„Jestem bardzo szczęśliwy. Chciałbym powiedzieć coś więcej po włosku, ale nie umiem. Non posso!” – tłumaczył 18-letni Marcin Patrzałek po zwycięstwie we włoskim talent show „Tu Si Que Vales”. W nagrodę otrzymał 100 tys. euro.
Jak znalazł się we Włoszech? W konkursie wystartował za namową rodziców, którzy dobrze znają ten kraj. Mimo że – z czego się dziś śmieje – nie miał nawet pojęcia, kim są osoby zasiadające w jury.
Wspierała mnie cała moja rodzina, w tym brat Michał i tata na miejscu oraz mama, która nie mogła niestety przyjechać do Włoch. Ale oglądała na żywo cały program, trzymając za mnie kciuki i oczywiście płacząc, jak to mama… Oprócz rodziny muszę podkreślić ogromną wyrozumiałość moich nauczycieli. Chodzę do Szkoły Sióstr Nazaretanek w Kielcach, które bardzo mnie wspierają i kibicują mi. Są bardzo wyrozumiałe, jeżeli chodzi o moje nieobecności w szkole. Oczywiście wsparcie od znajomych również otrzymałem. Dziękuję im – mówił w rozmowie z Wirtualną Polską.

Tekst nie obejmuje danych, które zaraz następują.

(** Below the modulus, a decrement undoes an increment, wrap-around included. *)
Lemma fetch_sub_add x d : x < u64_modulus → fetch_sub (fetch_add x d) d = x.
Proof.
  intros Hx. unfold fetch_sub, fetch_add, wrap64, u64_modulus in *.
  pose proof (N.mod_lt d 18446744073709551616 ltac:(lia)).
  rewrite N.Div0.add_mod_idemp_l.
  pose proof (N.div_mod d 18446744073709551616 ltac:(lia)) as Hd.
  replace (x + d + (18446744073709551616 - d mod 18446744073709551616))
    with (x + (d / 18446744073709551616 + 1) * 18446744073709551616) by lia.
  rewrite N.Div0.mod_add. by apply N.mod_small.
Qed.

Lemma fetch_sub_pos x : 0 < x → x < u64_modulus → fetch_sub x 1 = x - 1.
Proof.
  intros H0 Hx. unfold fetch_sub, wrap64, u64_modulus in *.
  change (1 mod 18446744073709551616) with 1.
  replace (x + (18446744073709551616 - 1))
    with (x - 1 + 1 * 18446744073709551616) by lia.
  rewrite N.Div0.mod_add. apply N.mod_small. lia.
Qed.
End wrapping.

#[export] Hint Resolve wrap64_lt fetch_add_lt fetch_sub_lt : kv.
Create Rewrite HintDb kv_len.
#[export] Hint Rewrite @length_take @length_drop @length_app @length_fmap : kv_len.

(** ** Slices: [slice::chunks]

    The fuel is the length of the slice, which is enough for any positive
    chunk size ([chunks_cons]). *)

Fixpoint chunks_fuel {A} (fuel n : nat) (l : list A) : list (list A) :=
  match fuel, l with
  | _, [] => []
  | O, _ => []
  | S fuel, _ => take n l :: chunks_fuel fuel n (drop n l)
  end.

Definition chunks {A} (n : nat) (l : list A) : list (list A) :=
  chunks_fuel (length l) n l.

(** [usize::div_ceil]. *)
Definition div_ceil (a b : nat) : nat := (a + b - 1) / b.

Section chunks.
Context {A : Type}.
Implicit Types (l : list A) (n : nat).

Lemma chunks_fuel_enough n l f1 f2 :
  0 < n → length l ≤ f1 → length l ≤ f2 →
  chunks_fuel f1 n l = chunks_fuel f2 n l.
Proof.
  intros Hn. revert l f2. induction f1 as [|f1 IH]; intros l f2 H1 H2.
  - destruct l, f2; simpl in *; done || lia.
  - destruct l as [|x l]; [by destruct f2|].
    destruct f2 as [|f2]; [simpl in *; lia|].
    cbn [chunks_fuel]. f_equal.
    apply IH; rewrite length_drop; simpl in *; lia.
Qed.

Lemma chunks_nil n : chunks n (@nil A) = [].
Proof. done. Qed.

Lemma chunks_cons n l :
  0 < n → l ≠ [] → chunks n l = take n l :: chunks n (drop n l).
Proof.
  intros Hn Hl. unfold chunks. destruct l as [|x l]; [done|].
  cbn [length chunks_fuel]. f_equal.
  apply chunks_fuel_enough; rewrite ?length_drop; simpl; lia.
Qed.

(** Induction along the chunks of a list. *)
Lemma chunks_ind n (P : list A → Prop) :
  0 < n → P [] → (∀ l, l ≠ [] → P (drop n l) → P l) → ∀ l, P l.
Proof.
  intros Hn H0 HS l. remember (length l) as k eqn:Hk. revert l Hk.
  induction k as [k IH] using lt_wf_ind. intros l ->.
  destruct l as [|x l]; [done|]. apply HS; [done|].
  eapply IH; [|done]. rewrite length_drop. simpl. lia.
Qed.

Ltac chunk_induction n l :=
  pattern l; apply (chunks_ind n); [done| |clear l; intros l Hl IH].

Lemma concat_chunks n l : 0 < n → concat (chunks n l) = l.
Proof.
  intros Hn. chunk_induction n l; [done|].
  rewrite chunks_cons by done. simpl. by rewrite IH, take_drop.
Qed.

Lemma div_ceil_step a n : 0 < n → 0 < a → div_ceil a n = S (div_ceil (a - n) n).
Proof.
  intros Hn Ha. unfold div_ceil. destruct (decide (a ≤ n)).
  - replace (a - n) with 0 by lia.
    rewrite (Nat.div_small (0 + n - 1)) by lia.
    symmetry. apply Nat.div_unique with (a - 1); lia.
  - replace (a + n - 1) with ((a - n + n - 1) + 1 * n) by lia.
    rewrite Nat.div_add by lia. lia.
Qed.

Lemma length_chunks n l : 0 < n → length (chunks n l) = div_ceil (length l) n.
Proof.
  intros Hn. chunk_induction n l.
  - rewrite chunks_nil. unfold div_ceil. by rewrite Nat.div_small by (simpl; lia).
  - rewrite chunks_cons by done. simpl.
    rewrite IH, length_drop, (div_ceil_step (length l)); try done.
    destruct l; simpl; done || lia.
Qed.

Lemma lookup_chunks n l i :
  0 < n → i * n < length l → chunks n l !! i = Some (take n (drop (i * n) l)).
Proof.
  intros Hn. revert i.
  chunk_induction n l; intros i Hi; [simpl in *; lia|].
  rewrite chunks_cons by done. destruct i as [|i]; [by rewrite drop_0|].
  simpl in *. rewrite IH by (rewrite length_drop; lia).
  by rewrite drop_drop.
Qed.

(** Two lists that agree on their first [k * n] elements have the same
    first [k] chunks. *)
Lemma chunks_prefix n k l1 l2 :
  0 < n → k * n ≤ length l1 → l1 `prefix_of` l2 →
  take k (chunks n l1) = take k (chunks n l2).
Proof.
  intros Hn Hk [l3 ->]. apply list_eq. intros i.
  destruct (decide (i < k)) as [Hi|]; [|by rewrite !lookup_take_ge by lia].
  assert (S i * n ≤ k * n) by (apply Nat.mul_le_mono_r; lia).
  rewrite !lookup_take_lt by done.
  rewrite !lookup_chunks by (rewrite ?length_app; lia).
  rewrite drop_app_le by lia. rewrite take_app_le by (rewrite length_drop; lia).
  done.
Qed.
End chunks.

(** ** Filters and rotations *)

Lemma list_filter_ext_in {A} (P1 P2 : A → Prop)
    `{!∀ x, Decision (P1 x), !∀ x, Decision (P2 x)} (l : list A) :
  (∀ x, x ∈ l → P1 x ↔ P2 x) → filter P1 l = filter P2 l.
Proof.
  induction l as [|x l IH]; intros Hl; [done|]. rewrite !filter_cons.
  rewrite IH by (intros y Hy; apply Hl; by right).
  apply decide_ext, Hl. by left.
Qed.

Lemma length_filter_fmap {A B} (f : A → B) (P : B → Prop) `{!∀ x, Decision (P x)} (l : list A) :
  length (filter P (f <$> l)) = length (filter (λ x, P (f x)) l).
Proof.
  induction l as [|x l IH]; [done|]. rewrite fmap_cons, !filter_cons.
  case_decide; simpl; by rewrite ?IH.
Qed.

Na co młody muzyk przeznaczy wygraną?
Jestem w trzeciej klasie liceum i w maju 2019 roku zdaję maturę. Rozważam podjęcie studiów na prestiżowej uczelni Berklee Collage of Music w Bostonie. Studiowanie tam jest niezmiernie drogie, studia 5-letnie to wydatek grubo ponad milion złotych. Plus jeszcze trzeba się z czegoś utrzymać. Natomiast bardzo chcę wydać nową płytę, mam niezwykle dużo pomysłów w głowie. W tym różnych połączeń gitary z innymi gatunkami i instrumentami. Tylko trochę brak mi teraz na to czasu – dodawał na łamach wp.pl
Zobaczcie jego finałowy występ [2:30]:
Marcin Patrzałek – „Paganini gitary”
To jednak nie pierwszy raz, kiedy Marcin pojawił się na scenie muzycznego konkursu. Trzy lata temu mogliśmy go zobaczyć w 9. edycji programu „Must Be the Music”, którą zresztą wygrał. To właśnie wtedy przylgnęło do niego określenie „Paganini gitary”, nadane przez Korę.

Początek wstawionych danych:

(* ===== verification/Request.v ===== *)
(** * Chat requests and the canonical prompt ([router-core/src/request.rs]) *)

From S2P Require Import Prelude Float64 Hashing.

Record ChatMessage := { msg_role : rstr; msg_content : rstr }.

#[export] Instance ChatMessage_eq_dec : EqDecision ChatMessage.
Proof. solve_decision. Defined.

(** [Value] is the type of JSON values kept in the flattened [extra] map; the
    routing core never looks at them. *)
Record ChatCompletionRequest {Value : Type} := {
  req_model : rstr;
  req_messages : list ChatMessage;
  req_max_tokens : option N;
  req_temperature : option f64;
  req_stream : bool;
  req_extra : gmap rstr Value;
}.
Arguments ChatCompletionRequest : clear implicits.

Definition newline_char : N := 10.
Definition newline : rstr := [newline_char].
Definition colon : N := 58.

(** The loop of [canonical_prompt]: [prompt] is the string built so far and
    [index] the position of the next message. *)
Fixpoint canonical_loop (index : nat) (messages : list ChatMessage) (prompt : rstr) : rstr :=
  match messages with
  | [] => prompt
  | message :: messages =>
      let prompt := if decide (0 < index) then prompt ++ newline else prompt in
      canonical_loop (S index) messages
        (prompt ++ msg_role message ++ lit ": " ++ msg_content message)
  end.

Definition canonical_prompt {Value} (req : ChatCompletionRequest Value) : rstr :=
  canonical_loop 0 (req_messages req) [].

(** ** Specification: joined lines, and a reader for them *)

Definition prompt_line (m : ChatMessage) : rstr :=
  msg_role m ++ lit ": " ++ msg_content m.

Fixpoint join_lines (ls : list rstr) : rstr :=
  match ls with
  | [] => []
  | [l] => l
  | l :: ls => l ++ newline ++ join_lines ls
  end.

Fixpoint split_on (c : N) (s : rstr) : list rstr :=
  match s with
  | [] => [[]]
  | x :: s =>
      if decide (x = c) then [] :: split_on c s
      else match split_on c s with
           | [] => [[x]]
           | l :: ls => (x :: l) :: ls
           end
  end.

(** The role is what precedes the first colon; one space follows the colon. *)
Fixpoint parse_line (s : rstr) : ChatMessage :=
  match s with
  | [] => {| msg_role := []; msg_content := [] |}
  | x :: s =>
      if decide (x = colon) then {| msg_role := []; msg_content := drop 1 s |}
      else let m := parse_line s in
           {| msg_role := x :: msg_role m; msg_content := msg_content m |}
  end.

Definition parse_prompt (s : rstr) : list ChatMessage :=
  if decide (s = []) then [] else parse_line <$> split_on newline_char s.

(** A message whose line can be read back. *)
Definition plain_message (m : ChatMessage) : Prop :=
  (colon ∉ msg_role m) ∧ (newline_char ∉ msg_role m) ∧ (newline_char ∉ msg_content m).

#[export] Instance plain_message_dec m : Decision (plain_message m).
Proof. unfold plain_message. apply _. Defined.

Section canonical.
Lemma canonical_loop_acc i ms prompt :
  0 < i →
  canonical_loop i ms prompt = prompt ++ (ms ≫= λ m, newline ++ prompt_line m).
Proof.
  revert i prompt. induction ms as [|m ms IH]; intros i prompt Hi.
  - by rewrite app_nil_r.
  - cbn [canonical_loop]. rewrite IH by lia. rewrite decide_True by done.
    rewrite bind_cons. unfold prompt_line. by rewrite <-!(assoc_L (++)).
Qed.

Lemma join_lines_bind l ls :
  join_lines (l :: ls) = l ++ (ls ≫= λ l, newline ++ l).
Proof.
  revert l. induction ls as [|l' ls IH]; intros l; [by rewrite app_nil_r|].
  change (join_lines (l :: l' :: ls)) with (l ++ newline ++ join_lines (l' :: ls)).
  rewrite IH, bind_cons. by rewrite <-!(assoc_L (++)).
Qed.

Lemma canonical_loop_join ms :
  canonical_loop 0 ms [] = join_lines (prompt_line <$> ms).
Proof.
  destruct ms as [|m ms]; [done|].
  rewrite fmap_cons, join_lines_bind, list_fmap_bind.
  cbn [canonical_loop]. rewrite canonical_loop_acc by lia.
  rewrite decide_False by lia. done.
Qed.

Lemma split_on_app c a b : c ∉ a → split_on c (a ++ c :: b) = a :: split_on c b.
Proof.
  induction a as [|x a IH]; intros Hc; simpl.
  - by rewrite decide_True.
  - apply not_elem_of_cons in Hc as [Hx Ha].
    by rewrite decide_False, IH by done.
Qed.

Lemma split_on_fresh c a : c ∉ a → split_on c a = [a].
Proof.
  induction a as [|x a IH]; intros Hc; simpl; [done|].
  apply not_elem_of_cons in Hc as [Hx Ha].
  by rewrite decide_False, IH by done.
Qed.

Lemma parse_prompt_line m : colon ∉ msg_role m → parse_line (prompt_line m) = m.
Proof.
  destruct m as [r c]. unfold prompt_line. simpl. induction r as [|x r IH]; intros Hr.
  - reflexivity.
  - apply not_elem_of_cons in Hr as [Hx Hr]. simpl.
    rewrite decide_False by done. simpl in IH. by rewrite IH.
Qed.

Lemma plain_line_no_newline m : plain_message m → newline_char ∉ prompt_line m.
Proof.
  intros (_ & Hr & Hc). unfold prompt_line. rewrite !not_elem_of_app.
  split_and!; [done| |done]. change (lit ": ") with [58%N; 32%N].
  rewrite !not_elem_of_cons. split_and!; [done..|apply not_elem_of_nil].
Qed.

Lemma split_join_lines m ms :
  Forall plain_message (m :: ms) →
  split_on newline_char (join_lines (prompt_line <$> (m :: ms))) = prompt_line <$> (m :: ms).
Proof.
  revert m. induction ms as [|m' ms IH]; intros m [Hm Hms]%Forall_cons.
  - by apply split_on_fresh, plain_line_no_newline.
  - rewrite !fmap_cons. cbn [join_lines].
    change (newline ++ ?l) with (newline_char :: l).
    rewrite split_on_app by by apply plain_line_no_newline.
    f_equal. by apply IH.
Qed.

Lemma prompt_line_not_nil m : prompt_line m ≠ [].
Proof. unfold prompt_line. by destruct (msg_role m). Qed.

Lemma join_lines_prefix ls1 ls2 :
  ls1 ≠ [] → join_lines ls1 `prefix_of` join_lines (ls1 ++ ls2).
Proof.
  destruct ls1 as [|l ls1]; [done|]. intros _. simpl app.
  rewrite !join_lines_bind, bind_app, (assoc_L (++)). by eexists.
Qed.
End canonical.

(** ** Properties *)

(** C40.  [canonical_prompt] can be read back: when no role contains a colon or
    a newline and no content a newline, the messages are recovered from the
    prompt, so such requests have the same prompt exactly when they have the
    same messages. *)
Theorem canonical_prompt_roundtrip {V} (req : ChatCompletionRequest V)
    (Hp : Forall plain_message (req_messages req)) :
  parse_prompt (canonical_prompt req) = req_messages req.
Proof.
  unfold canonical_prompt. rewrite canonical_loop_join.
  destruct (req_messages req) as [|m ms]; [done|]. unfold parse_prompt.
  rewrite split_join_lines by done. rewrite decide_False.
  - rewrite <-list_fmap_compose. rewrite <-(list_fmap_id (m :: ms)) at 2.
    apply list_fmap_ext. intros i x Hx. simpl.
    rewrite Forall_lookup in Hp. apply parse_prompt_line. by apply (Hp i).
  - rewrite fmap_cons, join_lines_bind. intros [Hl _]%app_eq_nil.
    by apply prompt_line_not_nil in Hl.
Qed.

Definition chat_request (ms : list ChatMessage) : ChatCompletionRequest unit := {|
  req_model := lit "m"; req_messages := ms; req_max_tokens := None;
  req_temperature := None; req_stream := false; req_extra := ∅ |}.

Theorem canonical_prompt_roundtrip_witness :
  parse_prompt (canonical_prompt (chat_request
    [{| msg_role := lit "user"; msg_content := lit "first: a" |};
     {| msg_role := lit "assistant"; msg_content := lit "second" |}])) =
  [{| msg_role := lit "user"; msg_content := lit "first: a" |};
   {| msg_role := lit "assistant"; msg_content := lit "second" |}].
Proof.
  apply (canonical_prompt_roundtrip (chat_request _)).
  apply (bool_decide_unpack _). vm_compute. exact I.
Defined.

(** Nothing escapes a newline in a message: one user message can have the
    very prompt of a two-message conversation that contains an assistant turn
    (so the requests share every cache block although they differ). *)
Theorem canonical_prompt_not_injective :
  ∃ req1 req2 : ChatCompletionRequest unit,
    req_messages req1 ≠ req_messages req2 ∧
    length (req_messages req1) ≠ length (req_messages req2) ∧
    canonical_prompt req1 = canonical_prompt req2.
Proof.
  exists (chat_request [{| msg_role := lit "user";
                           msg_content := lit "hi" ++ newline ++ lit "assistant: ok" |}]),
         (chat_request [{| msg_role := lit "user"; msg_content := lit "hi" |};
                        {| msg_role := lit "assistant"; msg_content := lit "ok" |}]).
  split_and!; done.
Qed.

(** Multi-turn affinity: a request that appends messages to a non-empty
    conversation keeps the hash of every complete block of the shorter
    conversation's prompt. *)
Theorem canonical_prompt_turns_share_chain {V} {H : BlockHash}
    (req1 req2 : ChatCompletionRequest V) (n : N)
    (Hne : req_messages req1 ≠ [])
    (Hpre : req_messages req1 `prefix_of` req_messages req2) :
  take (length (canonical_prompt req1) / N.to_nat (N.max n 1))
       (chain_hash (canonical_prompt req1) n)
  `prefix_of` chain_hash (canonical_prompt req2) n.
Proof.
  unfold canonical_prompt. rewrite !canonical_loop_join.
  destruct Hpre as [ms ->]. rewrite fmap_app.
  unfold chain_hash. rewrite take_chain_loop. unfold prompt_blocks.
  erewrite chunks_prefix; [| | |apply join_lines_prefix].
  - rewrite <-take_chain_loop. apply prefix_take.
  - apply block_size_pos.
  - rewrite Nat.mul_comm. apply Nat.Div0.mul_div_le.
  - by destruct (req_messages req1).
Qed.

Theorem canonical_prompt_turns_share_chain_witness :
  take 2 (chain_hash (lit "user: hello") 4) `prefix_of` chain_hash (lit "user: hello
user: again") 4.
Proof.
  apply (canonical_prompt_turns_share_chain
    (chat_request [{| msg_role := lit "user"; msg_content := lit "hello" |}])
    (chat_request [{| msg_role := lit "user"; msg_content := lit "hello" |};
                   {| msg_role := lit "user"; msg_content := lit "again" |}]) 4).
  - discriminate.
  - eexists. reflexivity.
Defined.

Swoją przygodę z tym instrumentem zaczął – jak pisze na swojej stronie internetowej – właściwie przez przypadek. Tata zapisał go na kurs wakacyjny, by letnich miesięcy nie zmarnował w domu. Bakcyl został połknięty. Pod czujnym okiem pana Jerzego Pikora fascynował się muzyką coraz bardziej.
Dziś ma już na koncie pierwsze miejsce w międzynarodowym konkursie gitary klasycznej imienia Joaquin Rodrigo oraz płytę „HUSH”. Mimo to nie zyskał szczególnej popularności w Polsce i koncertuje głównie za granicą – w 2019 r. pojawi się na scenach w m.in. Norwegii, Włoszech, RPA, Niemczech, Francji czy na Malcie.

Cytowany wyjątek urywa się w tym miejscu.